> _Provided data_
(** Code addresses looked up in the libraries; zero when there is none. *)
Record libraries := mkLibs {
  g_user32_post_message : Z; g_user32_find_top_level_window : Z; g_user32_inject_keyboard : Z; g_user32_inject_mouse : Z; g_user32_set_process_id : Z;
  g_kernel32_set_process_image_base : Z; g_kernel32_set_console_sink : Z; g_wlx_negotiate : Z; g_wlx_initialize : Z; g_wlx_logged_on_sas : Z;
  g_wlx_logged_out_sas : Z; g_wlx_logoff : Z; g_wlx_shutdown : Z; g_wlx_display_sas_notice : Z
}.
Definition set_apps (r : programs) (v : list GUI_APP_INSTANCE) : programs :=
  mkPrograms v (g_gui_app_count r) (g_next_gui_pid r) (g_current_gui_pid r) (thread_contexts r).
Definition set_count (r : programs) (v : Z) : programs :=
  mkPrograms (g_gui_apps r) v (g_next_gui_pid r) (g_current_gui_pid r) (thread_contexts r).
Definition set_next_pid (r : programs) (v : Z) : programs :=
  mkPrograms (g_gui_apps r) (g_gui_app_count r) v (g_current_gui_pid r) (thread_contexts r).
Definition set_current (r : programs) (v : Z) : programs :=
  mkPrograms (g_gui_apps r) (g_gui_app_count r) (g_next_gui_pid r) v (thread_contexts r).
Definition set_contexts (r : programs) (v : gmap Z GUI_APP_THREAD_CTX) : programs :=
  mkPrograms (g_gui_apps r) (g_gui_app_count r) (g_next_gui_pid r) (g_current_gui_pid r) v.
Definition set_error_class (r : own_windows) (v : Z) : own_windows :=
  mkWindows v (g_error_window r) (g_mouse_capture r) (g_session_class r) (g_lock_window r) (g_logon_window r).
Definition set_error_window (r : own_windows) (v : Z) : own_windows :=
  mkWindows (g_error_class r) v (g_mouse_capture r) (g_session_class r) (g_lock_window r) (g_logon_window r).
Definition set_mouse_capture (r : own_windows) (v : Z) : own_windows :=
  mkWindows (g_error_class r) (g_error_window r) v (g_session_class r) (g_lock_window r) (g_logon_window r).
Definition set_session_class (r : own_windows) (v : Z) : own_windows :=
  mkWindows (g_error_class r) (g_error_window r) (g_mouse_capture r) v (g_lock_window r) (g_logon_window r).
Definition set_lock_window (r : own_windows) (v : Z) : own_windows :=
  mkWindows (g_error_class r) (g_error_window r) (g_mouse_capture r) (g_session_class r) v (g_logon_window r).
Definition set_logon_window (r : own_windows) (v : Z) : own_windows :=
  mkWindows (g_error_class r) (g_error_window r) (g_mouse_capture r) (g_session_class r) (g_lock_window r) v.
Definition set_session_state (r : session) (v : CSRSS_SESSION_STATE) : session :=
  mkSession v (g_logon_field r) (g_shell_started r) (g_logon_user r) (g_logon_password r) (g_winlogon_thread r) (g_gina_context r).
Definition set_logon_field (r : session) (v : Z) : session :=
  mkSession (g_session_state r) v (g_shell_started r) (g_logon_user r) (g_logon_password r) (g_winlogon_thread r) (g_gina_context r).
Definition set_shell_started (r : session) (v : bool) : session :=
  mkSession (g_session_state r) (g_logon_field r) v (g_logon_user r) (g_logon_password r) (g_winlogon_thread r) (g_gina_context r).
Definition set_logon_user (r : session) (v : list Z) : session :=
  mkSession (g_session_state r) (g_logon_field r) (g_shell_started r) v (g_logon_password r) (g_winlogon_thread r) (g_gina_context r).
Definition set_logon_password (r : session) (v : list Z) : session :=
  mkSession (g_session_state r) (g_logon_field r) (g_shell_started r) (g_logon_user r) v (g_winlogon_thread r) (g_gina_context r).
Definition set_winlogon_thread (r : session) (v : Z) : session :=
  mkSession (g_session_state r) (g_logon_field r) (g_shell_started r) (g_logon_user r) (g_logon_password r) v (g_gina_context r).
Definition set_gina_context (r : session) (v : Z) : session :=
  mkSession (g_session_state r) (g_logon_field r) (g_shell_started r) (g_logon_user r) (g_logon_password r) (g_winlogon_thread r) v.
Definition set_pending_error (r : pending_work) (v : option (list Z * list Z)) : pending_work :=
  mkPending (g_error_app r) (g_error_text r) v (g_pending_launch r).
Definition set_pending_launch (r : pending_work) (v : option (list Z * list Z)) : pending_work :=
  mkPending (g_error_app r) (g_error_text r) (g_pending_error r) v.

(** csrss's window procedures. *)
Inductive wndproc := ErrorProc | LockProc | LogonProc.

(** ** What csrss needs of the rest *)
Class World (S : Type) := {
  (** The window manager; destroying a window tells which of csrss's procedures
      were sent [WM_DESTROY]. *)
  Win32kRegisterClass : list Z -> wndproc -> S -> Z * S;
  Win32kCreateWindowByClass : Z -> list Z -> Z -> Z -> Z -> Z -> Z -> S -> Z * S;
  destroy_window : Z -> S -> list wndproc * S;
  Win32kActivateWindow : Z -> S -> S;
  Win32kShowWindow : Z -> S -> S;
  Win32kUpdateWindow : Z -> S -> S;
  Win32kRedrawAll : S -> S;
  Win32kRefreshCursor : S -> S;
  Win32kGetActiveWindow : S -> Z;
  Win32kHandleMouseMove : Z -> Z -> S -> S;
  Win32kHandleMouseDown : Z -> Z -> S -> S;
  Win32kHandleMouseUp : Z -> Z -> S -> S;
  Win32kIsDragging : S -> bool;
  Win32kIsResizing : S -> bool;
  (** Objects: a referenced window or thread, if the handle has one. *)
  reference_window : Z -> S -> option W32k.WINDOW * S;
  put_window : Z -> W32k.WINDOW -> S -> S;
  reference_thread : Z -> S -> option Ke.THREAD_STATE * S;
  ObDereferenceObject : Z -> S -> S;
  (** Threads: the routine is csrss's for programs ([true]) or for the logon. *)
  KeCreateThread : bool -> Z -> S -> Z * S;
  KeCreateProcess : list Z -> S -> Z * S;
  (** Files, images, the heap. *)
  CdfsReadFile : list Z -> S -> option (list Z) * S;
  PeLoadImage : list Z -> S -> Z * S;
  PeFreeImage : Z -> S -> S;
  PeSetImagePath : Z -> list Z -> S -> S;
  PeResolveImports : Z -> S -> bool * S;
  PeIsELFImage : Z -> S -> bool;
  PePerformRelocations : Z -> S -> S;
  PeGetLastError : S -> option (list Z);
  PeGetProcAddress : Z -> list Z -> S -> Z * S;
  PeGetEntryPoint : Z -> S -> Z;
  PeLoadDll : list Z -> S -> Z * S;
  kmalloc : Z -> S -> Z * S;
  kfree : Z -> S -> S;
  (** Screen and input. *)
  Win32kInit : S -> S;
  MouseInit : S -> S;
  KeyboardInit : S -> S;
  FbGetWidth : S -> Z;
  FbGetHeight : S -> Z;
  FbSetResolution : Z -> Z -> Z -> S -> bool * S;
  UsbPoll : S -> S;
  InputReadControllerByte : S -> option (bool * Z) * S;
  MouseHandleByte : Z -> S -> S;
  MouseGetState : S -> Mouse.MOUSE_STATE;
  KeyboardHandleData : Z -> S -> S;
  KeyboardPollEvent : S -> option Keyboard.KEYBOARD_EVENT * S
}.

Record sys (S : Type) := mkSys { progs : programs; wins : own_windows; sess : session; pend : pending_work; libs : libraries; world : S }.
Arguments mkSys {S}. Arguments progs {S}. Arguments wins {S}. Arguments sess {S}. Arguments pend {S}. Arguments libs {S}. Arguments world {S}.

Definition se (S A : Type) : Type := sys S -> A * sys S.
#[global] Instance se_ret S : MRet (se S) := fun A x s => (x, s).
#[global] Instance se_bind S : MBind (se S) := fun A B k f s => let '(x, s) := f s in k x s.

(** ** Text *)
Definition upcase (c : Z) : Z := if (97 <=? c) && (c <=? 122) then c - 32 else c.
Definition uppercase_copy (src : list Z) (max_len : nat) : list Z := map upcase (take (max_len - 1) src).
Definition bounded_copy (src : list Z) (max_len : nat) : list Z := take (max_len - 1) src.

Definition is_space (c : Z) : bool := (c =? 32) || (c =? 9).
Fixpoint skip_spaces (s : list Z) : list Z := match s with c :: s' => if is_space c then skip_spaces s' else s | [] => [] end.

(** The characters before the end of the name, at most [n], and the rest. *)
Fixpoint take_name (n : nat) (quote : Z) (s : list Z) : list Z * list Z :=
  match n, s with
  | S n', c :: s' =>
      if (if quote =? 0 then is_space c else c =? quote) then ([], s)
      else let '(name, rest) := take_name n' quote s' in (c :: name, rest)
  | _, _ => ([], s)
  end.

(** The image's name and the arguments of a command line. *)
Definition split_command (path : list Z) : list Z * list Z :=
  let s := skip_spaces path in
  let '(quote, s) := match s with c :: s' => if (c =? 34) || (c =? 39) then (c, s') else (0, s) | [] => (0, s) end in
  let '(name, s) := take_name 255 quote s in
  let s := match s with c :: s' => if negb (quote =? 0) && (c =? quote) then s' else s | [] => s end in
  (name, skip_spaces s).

==

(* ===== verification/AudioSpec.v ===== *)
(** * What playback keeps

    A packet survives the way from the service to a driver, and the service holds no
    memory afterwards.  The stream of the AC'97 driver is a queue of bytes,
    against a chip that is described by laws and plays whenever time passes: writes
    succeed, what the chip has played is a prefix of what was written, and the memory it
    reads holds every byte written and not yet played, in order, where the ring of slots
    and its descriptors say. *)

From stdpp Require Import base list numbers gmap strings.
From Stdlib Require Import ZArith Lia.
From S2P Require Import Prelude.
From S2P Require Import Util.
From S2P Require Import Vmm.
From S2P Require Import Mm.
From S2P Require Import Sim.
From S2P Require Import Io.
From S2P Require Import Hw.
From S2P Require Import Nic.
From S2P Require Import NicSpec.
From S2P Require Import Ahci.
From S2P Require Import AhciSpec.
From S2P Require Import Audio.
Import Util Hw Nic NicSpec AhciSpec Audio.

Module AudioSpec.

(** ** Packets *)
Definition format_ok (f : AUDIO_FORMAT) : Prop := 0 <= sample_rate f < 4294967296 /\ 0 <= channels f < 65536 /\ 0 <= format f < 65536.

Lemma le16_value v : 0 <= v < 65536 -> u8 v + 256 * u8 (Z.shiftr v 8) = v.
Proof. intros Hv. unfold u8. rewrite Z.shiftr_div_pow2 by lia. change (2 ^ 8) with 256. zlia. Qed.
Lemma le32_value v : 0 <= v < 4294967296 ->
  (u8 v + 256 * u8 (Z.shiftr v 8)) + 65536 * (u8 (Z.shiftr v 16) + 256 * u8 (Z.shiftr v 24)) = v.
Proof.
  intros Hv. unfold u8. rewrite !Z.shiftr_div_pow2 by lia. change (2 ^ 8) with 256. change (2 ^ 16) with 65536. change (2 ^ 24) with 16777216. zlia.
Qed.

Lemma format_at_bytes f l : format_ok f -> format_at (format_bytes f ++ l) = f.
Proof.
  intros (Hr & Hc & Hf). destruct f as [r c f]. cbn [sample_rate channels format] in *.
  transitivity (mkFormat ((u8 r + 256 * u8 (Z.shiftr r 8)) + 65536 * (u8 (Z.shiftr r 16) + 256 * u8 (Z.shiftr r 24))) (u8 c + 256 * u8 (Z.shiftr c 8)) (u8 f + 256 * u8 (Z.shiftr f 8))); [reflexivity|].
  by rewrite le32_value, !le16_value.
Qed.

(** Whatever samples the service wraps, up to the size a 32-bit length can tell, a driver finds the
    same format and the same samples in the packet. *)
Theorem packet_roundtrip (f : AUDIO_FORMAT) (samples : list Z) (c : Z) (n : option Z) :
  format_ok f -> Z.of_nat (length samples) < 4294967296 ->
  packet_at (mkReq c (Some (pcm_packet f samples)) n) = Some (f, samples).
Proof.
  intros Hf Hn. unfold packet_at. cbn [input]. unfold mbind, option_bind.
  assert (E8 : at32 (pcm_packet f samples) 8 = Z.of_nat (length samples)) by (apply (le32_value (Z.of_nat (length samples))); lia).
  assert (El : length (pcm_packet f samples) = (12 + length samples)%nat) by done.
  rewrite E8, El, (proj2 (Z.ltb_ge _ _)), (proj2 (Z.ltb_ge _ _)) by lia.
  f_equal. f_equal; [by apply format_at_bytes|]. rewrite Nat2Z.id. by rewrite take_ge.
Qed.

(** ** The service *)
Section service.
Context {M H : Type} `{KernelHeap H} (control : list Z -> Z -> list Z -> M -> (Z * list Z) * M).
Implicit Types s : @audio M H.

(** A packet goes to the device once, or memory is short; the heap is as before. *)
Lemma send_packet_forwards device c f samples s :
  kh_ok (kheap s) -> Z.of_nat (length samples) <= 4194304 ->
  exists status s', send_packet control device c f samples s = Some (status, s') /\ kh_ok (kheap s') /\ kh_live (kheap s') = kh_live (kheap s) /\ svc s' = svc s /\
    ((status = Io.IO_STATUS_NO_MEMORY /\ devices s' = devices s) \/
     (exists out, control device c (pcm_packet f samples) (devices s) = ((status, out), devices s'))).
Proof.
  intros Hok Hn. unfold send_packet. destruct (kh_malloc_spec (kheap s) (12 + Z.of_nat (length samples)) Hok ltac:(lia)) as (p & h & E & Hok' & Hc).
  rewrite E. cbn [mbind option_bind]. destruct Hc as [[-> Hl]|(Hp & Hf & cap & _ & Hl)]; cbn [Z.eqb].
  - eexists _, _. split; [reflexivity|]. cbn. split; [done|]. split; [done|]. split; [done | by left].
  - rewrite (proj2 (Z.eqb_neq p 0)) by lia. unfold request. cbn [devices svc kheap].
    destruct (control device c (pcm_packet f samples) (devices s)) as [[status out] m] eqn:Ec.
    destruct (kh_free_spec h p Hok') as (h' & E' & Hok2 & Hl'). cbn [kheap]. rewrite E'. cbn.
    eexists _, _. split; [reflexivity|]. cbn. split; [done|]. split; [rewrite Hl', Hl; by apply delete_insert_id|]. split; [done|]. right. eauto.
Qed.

---

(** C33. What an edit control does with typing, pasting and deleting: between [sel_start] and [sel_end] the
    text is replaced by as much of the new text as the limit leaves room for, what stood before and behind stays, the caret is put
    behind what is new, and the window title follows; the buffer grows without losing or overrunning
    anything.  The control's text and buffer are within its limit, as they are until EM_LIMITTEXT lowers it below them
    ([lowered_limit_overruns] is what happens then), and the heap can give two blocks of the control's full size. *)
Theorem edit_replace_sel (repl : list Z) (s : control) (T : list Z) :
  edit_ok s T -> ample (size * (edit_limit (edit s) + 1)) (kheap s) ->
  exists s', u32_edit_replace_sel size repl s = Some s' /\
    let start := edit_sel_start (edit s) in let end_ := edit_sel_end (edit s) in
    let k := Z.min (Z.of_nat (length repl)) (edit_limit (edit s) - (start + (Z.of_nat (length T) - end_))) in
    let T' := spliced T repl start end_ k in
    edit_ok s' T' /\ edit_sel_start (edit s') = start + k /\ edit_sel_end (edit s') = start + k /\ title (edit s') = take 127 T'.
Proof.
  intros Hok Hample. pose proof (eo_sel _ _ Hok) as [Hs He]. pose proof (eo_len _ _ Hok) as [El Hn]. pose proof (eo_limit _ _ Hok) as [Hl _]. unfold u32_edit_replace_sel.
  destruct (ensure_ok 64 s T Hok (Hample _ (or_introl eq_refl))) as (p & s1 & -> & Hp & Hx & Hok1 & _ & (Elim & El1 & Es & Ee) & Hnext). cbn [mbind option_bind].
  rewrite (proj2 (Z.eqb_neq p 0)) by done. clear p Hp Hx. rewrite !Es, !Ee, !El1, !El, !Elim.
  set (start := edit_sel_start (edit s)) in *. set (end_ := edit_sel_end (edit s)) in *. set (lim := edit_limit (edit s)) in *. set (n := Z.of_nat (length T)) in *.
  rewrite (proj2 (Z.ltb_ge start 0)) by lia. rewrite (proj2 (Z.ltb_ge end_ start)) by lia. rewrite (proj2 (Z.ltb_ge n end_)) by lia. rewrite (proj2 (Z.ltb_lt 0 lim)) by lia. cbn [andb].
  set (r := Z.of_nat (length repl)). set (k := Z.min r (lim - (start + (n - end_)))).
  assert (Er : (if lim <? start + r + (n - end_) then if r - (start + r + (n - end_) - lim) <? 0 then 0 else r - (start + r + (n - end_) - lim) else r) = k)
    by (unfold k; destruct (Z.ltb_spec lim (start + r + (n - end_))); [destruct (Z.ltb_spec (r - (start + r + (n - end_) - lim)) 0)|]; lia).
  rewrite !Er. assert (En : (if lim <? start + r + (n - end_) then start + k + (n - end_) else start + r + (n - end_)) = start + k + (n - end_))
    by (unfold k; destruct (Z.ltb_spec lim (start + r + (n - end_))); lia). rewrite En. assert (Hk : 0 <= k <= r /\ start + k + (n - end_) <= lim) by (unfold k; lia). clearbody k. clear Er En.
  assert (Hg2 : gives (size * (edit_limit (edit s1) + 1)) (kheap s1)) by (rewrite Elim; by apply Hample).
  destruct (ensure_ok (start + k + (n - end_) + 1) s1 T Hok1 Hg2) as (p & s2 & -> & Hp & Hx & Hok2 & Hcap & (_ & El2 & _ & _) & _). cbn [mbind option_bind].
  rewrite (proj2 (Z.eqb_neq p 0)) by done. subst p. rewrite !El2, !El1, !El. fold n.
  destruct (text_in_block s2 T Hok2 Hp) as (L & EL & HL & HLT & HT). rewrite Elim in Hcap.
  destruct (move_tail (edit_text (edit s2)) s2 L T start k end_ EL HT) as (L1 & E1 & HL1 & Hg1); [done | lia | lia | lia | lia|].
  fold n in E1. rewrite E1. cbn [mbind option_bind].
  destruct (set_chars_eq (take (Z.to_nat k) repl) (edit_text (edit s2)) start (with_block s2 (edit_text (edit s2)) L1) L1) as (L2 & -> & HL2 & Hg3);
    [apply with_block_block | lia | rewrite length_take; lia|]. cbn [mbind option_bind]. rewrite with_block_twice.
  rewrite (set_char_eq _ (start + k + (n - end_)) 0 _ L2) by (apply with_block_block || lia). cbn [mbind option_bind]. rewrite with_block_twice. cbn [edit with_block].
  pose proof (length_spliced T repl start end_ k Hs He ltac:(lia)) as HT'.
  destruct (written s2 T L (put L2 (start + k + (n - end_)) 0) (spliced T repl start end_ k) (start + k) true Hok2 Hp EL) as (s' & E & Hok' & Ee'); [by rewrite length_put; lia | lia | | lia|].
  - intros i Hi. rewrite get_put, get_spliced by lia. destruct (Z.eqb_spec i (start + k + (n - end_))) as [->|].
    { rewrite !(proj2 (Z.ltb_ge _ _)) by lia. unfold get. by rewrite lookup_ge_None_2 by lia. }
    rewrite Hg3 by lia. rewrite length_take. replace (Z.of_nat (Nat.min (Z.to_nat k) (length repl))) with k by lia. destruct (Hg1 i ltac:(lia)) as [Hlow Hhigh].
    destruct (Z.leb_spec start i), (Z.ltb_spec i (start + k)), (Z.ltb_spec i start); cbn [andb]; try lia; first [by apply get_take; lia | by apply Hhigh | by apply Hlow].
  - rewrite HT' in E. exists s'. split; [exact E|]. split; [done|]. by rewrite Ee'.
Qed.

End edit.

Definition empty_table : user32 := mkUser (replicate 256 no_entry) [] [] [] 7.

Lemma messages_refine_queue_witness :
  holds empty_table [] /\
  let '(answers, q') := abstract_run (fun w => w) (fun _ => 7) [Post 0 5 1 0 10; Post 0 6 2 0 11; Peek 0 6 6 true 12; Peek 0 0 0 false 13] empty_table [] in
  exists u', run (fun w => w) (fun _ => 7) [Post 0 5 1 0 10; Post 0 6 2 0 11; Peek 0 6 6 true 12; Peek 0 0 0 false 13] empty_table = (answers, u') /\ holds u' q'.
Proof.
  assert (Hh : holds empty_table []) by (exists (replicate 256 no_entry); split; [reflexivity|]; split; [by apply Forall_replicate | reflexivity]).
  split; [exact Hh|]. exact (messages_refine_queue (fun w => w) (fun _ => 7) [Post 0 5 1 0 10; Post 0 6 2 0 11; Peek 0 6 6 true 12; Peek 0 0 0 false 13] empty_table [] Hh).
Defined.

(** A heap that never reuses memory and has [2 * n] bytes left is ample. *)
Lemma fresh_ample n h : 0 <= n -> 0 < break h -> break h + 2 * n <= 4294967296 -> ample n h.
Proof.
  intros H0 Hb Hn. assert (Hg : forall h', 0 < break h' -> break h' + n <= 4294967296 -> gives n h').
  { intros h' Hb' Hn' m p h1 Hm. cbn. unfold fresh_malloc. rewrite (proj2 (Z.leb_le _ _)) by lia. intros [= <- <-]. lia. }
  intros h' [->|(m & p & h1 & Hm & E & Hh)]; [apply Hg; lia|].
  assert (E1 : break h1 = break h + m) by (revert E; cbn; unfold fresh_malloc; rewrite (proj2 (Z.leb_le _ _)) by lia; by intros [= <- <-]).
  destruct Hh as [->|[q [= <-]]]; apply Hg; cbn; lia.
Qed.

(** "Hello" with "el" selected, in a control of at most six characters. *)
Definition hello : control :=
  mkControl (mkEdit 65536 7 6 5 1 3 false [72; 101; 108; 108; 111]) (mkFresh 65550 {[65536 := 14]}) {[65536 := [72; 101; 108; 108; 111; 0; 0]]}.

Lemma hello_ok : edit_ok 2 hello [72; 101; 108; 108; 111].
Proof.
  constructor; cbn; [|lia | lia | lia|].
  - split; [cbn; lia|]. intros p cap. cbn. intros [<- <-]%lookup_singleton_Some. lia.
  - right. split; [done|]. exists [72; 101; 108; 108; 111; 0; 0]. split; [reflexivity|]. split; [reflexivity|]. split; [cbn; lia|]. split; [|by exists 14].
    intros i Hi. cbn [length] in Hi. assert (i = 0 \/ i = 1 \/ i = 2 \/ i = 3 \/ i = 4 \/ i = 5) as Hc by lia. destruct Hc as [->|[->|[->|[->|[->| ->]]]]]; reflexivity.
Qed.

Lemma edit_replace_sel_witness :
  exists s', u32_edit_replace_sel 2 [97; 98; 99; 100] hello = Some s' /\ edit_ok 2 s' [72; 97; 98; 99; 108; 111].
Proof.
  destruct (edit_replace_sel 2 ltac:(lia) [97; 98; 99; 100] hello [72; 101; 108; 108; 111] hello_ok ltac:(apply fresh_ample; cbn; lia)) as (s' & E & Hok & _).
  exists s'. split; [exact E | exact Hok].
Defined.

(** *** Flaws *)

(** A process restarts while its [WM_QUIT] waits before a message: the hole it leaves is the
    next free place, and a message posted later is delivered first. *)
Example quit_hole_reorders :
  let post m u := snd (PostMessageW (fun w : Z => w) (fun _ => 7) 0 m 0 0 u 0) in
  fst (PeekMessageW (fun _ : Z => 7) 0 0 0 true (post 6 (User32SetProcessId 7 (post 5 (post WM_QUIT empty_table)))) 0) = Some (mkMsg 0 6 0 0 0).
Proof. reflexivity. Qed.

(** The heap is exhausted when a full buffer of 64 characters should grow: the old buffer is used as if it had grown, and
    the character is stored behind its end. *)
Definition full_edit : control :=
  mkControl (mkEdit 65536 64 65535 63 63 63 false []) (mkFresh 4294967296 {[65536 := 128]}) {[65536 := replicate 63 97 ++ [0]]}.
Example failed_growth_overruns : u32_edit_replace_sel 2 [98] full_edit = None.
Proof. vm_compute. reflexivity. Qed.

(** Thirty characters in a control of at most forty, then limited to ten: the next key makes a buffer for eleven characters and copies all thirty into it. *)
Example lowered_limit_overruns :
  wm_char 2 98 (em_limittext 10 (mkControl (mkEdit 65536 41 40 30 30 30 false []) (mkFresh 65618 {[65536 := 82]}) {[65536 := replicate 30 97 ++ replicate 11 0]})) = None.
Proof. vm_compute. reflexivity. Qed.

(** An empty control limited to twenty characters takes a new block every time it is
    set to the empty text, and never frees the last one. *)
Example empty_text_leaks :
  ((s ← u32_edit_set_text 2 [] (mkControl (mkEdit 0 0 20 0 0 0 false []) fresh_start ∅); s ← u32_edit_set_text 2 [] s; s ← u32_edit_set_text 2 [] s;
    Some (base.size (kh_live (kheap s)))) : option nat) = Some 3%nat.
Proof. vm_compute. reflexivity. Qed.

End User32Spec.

> _What you are asked to do_
The line above containing "Definition set_shell_started (r", the line containing "mkPending (g_error_app r) (g_error_text r) v", and every line between them are to be transcribed exactly; no other line is wanted.

> _Exercise result_
Definition set_shell_started (r : session) (v : bool) : session :=
  mkSession (g_session_state r) (g_logon_field r) v (g_logon_user r) (g_logon_password r) (g_winlogon_thread r) (g_gina_context r).
Definition set_logon_user (r : session) (v : list Z) : session :=
  mkSession (g_session_state r) (g_logon_field r) (g_shell_started r) v (g_logon_password r) (g_winlogon_thread r) (g_gina_context r).
Definition set_logon_password (r : session) (v : list Z) : session :=
  mkSession (g_session_state r) (g_logon_field r) (g_shell_started r) (g_logon_user r) v (g_winlogon_thread r) (g_gina_context r).
Definition set_winlogon_thread (r : session) (v : Z) : session :=
  mkSession (g_session_state r) (g_logon_field r) (g_shell_started r) (g_logon_user r) (g_logon_password r) v (g_gina_context r).
Definition set_gina_context (r : session) (v : Z) : session :=
  mkSession (g_session_state r) (g_logon_field r) (g_shell_started r) (g_logon_user r) (g_logon_password r) (g_winlogon_thread r) v.
Definition set_pending_error (r : pending_work) (v : option (list Z * list Z)) : pending_work :=
  mkPending (g_error_app r) (g_error_text r) v (g_pending_launch r).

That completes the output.